## The problem
Once you reach the line containing "aspect : number;" in the entries below, write out that line and each one after it down to the line containing "camera := c;", exactly and with nothing added.
#### Task data ####
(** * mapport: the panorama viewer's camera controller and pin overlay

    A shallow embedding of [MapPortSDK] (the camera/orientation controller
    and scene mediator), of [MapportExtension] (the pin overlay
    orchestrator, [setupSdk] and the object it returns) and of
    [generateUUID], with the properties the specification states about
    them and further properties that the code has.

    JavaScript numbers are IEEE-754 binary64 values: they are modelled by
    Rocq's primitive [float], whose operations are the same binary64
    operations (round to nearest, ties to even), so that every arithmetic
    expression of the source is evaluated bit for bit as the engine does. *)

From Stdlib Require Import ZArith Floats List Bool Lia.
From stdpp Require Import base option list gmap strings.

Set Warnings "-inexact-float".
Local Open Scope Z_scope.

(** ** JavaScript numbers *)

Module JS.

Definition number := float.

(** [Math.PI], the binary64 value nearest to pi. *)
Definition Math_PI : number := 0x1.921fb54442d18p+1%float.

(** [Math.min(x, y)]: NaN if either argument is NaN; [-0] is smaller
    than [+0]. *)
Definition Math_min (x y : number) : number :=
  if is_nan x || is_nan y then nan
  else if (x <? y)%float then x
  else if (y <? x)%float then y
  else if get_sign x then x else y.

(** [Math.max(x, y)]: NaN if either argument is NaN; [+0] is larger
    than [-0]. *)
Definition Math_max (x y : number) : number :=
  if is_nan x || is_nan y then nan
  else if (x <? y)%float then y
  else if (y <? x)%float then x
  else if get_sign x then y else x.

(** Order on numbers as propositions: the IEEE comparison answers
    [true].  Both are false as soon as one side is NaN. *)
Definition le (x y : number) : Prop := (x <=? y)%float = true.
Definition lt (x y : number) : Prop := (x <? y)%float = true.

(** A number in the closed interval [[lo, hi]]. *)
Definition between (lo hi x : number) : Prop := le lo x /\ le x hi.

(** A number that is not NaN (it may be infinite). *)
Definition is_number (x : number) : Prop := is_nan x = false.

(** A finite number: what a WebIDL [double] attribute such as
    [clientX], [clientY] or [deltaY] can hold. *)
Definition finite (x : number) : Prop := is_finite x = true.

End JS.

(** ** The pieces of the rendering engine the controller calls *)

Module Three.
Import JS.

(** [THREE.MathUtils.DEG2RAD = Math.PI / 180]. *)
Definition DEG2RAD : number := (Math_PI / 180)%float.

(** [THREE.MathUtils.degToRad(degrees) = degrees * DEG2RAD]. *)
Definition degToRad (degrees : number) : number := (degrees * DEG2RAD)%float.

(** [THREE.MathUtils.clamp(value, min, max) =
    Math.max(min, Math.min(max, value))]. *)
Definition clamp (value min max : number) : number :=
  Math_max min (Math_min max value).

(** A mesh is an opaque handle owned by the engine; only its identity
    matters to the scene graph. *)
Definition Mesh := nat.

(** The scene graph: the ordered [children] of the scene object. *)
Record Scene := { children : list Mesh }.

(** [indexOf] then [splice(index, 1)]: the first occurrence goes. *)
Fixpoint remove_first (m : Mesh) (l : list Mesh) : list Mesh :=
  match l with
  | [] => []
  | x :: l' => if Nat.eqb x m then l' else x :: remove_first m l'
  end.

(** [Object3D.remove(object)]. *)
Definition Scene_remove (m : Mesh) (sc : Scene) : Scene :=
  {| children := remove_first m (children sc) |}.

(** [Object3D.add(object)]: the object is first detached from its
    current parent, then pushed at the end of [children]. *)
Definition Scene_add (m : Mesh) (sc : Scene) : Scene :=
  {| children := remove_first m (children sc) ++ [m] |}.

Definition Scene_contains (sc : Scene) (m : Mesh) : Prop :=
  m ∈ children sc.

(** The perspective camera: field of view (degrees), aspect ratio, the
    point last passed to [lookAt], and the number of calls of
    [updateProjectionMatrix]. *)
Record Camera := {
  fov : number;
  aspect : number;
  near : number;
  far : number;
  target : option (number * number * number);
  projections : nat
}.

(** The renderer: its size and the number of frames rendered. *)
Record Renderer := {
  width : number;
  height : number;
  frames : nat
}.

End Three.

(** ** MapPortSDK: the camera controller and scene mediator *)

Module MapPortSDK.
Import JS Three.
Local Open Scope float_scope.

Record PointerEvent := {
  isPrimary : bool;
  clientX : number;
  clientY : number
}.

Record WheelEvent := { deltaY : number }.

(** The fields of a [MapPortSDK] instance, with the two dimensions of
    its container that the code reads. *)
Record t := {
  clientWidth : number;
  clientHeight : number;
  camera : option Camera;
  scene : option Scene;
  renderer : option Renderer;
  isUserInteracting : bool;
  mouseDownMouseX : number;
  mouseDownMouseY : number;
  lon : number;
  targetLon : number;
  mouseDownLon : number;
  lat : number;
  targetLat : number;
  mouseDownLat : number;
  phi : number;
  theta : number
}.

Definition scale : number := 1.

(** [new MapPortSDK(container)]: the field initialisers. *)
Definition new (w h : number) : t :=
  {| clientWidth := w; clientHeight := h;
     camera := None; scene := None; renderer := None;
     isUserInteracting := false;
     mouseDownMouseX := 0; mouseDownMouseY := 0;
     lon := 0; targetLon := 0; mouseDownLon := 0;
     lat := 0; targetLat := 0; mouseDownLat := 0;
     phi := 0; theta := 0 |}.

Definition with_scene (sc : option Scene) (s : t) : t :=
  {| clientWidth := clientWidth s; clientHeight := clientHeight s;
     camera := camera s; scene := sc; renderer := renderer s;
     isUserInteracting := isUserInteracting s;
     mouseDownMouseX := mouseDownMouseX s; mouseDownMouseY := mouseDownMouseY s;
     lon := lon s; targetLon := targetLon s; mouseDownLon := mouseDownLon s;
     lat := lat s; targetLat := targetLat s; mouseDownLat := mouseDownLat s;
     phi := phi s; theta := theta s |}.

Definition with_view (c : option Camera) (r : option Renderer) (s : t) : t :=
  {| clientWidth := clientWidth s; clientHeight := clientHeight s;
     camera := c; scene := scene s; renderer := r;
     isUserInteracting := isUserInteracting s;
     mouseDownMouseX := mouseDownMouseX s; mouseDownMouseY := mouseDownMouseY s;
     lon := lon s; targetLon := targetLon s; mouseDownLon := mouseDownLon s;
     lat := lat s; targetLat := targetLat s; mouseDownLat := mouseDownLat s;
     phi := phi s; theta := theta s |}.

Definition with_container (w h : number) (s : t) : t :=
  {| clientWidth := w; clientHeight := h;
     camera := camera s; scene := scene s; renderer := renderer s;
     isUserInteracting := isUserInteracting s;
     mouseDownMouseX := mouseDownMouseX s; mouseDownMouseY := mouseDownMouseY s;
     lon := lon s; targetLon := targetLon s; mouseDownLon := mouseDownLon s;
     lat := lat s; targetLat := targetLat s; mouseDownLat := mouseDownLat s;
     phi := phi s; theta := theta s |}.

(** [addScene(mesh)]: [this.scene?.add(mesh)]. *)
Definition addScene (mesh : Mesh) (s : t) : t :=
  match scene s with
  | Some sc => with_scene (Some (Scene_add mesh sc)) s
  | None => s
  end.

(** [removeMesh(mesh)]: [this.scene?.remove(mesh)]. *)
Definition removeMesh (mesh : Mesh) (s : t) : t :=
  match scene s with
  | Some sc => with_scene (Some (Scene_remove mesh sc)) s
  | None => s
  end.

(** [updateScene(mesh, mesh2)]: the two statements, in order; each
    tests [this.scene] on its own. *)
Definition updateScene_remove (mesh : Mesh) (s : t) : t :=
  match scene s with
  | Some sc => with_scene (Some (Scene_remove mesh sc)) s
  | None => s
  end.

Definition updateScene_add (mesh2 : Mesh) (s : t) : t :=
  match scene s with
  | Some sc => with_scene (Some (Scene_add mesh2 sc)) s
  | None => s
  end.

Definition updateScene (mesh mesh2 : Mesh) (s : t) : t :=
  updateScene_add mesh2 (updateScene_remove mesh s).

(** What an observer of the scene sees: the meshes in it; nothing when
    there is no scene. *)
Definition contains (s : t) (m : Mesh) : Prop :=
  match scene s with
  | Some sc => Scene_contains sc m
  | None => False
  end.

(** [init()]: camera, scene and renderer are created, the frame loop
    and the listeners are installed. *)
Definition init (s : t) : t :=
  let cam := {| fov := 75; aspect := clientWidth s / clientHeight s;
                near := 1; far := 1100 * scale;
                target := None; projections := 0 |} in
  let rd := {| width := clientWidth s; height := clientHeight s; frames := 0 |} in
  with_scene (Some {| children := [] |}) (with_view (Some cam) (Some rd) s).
####
## Solution for this problem
  aspect : number;
  near : number;
  far : number;
  target : option (number * number * number);
  projections : nat
}.

(** The renderer: its size and the number of frames rendered. *)
Record Renderer := {
  width : number;
  height : number;
  frames : nat
}.

End Three.

(** ** MapPortSDK: the camera controller and scene mediator *)

Module MapPortSDK.
Import JS Three.
Local Open Scope float_scope.

Record PointerEvent := {
  isPrimary : bool;
  clientX : number;
  clientY : number
}.

Record WheelEvent := { deltaY : number }.

(** The fields of a [MapPortSDK] instance, with the two dimensions of
    its container that the code reads. *)
Record t := {
  clientWidth : number;
  clientHeight : number;
  camera : option Camera;
  scene : option Scene;
  renderer : option Renderer;
  isUserInteracting : bool;
  mouseDownMouseX : number;
  mouseDownMouseY : number;
  lon : number;
  targetLon : number;
  mouseDownLon : number;
  lat : number;
  targetLat : number;
  mouseDownLat : number;
  phi : number;
  theta : number
}.

Definition scale : number := 1.

(** [new MapPortSDK(container)]: the field initialisers. *)
Definition new (w h : number) : t :=
  {| clientWidth := w; clientHeight := h;
     camera := None; scene := None; renderer := None;
     isUserInteracting := false;
     mouseDownMouseX := 0; mouseDownMouseY := 0;
     lon := 0; targetLon := 0; mouseDownLon := 0;
     lat := 0; targetLat := 0; mouseDownLat := 0;
     phi := 0; theta := 0 |}.

Definition with_scene (sc : option Scene) (s : t) : t :=
  {| clientWidth := clientWidth s; clientHeight := clientHeight s;
     camera := camera s; scene := sc; renderer := renderer s;
     isUserInteracting := isUserInteracting s;
     mouseDownMouseX := mouseDownMouseX s; mouseDownMouseY := mouseDownMouseY s;
     lon := lon s; targetLon := targetLon s; mouseDownLon := mouseDownLon s;
     lat := lat s; targetLat := targetLat s; mouseDownLat := mouseDownLat s;
     phi := phi s; theta := theta s |}.

Definition with_view (c : option Camera) (r : option Renderer) (s : t) : t :=
  {| clientWidth := clientWidth s; clientHeight := clientHeight s;
     camera := c; scene := scene s; renderer := r;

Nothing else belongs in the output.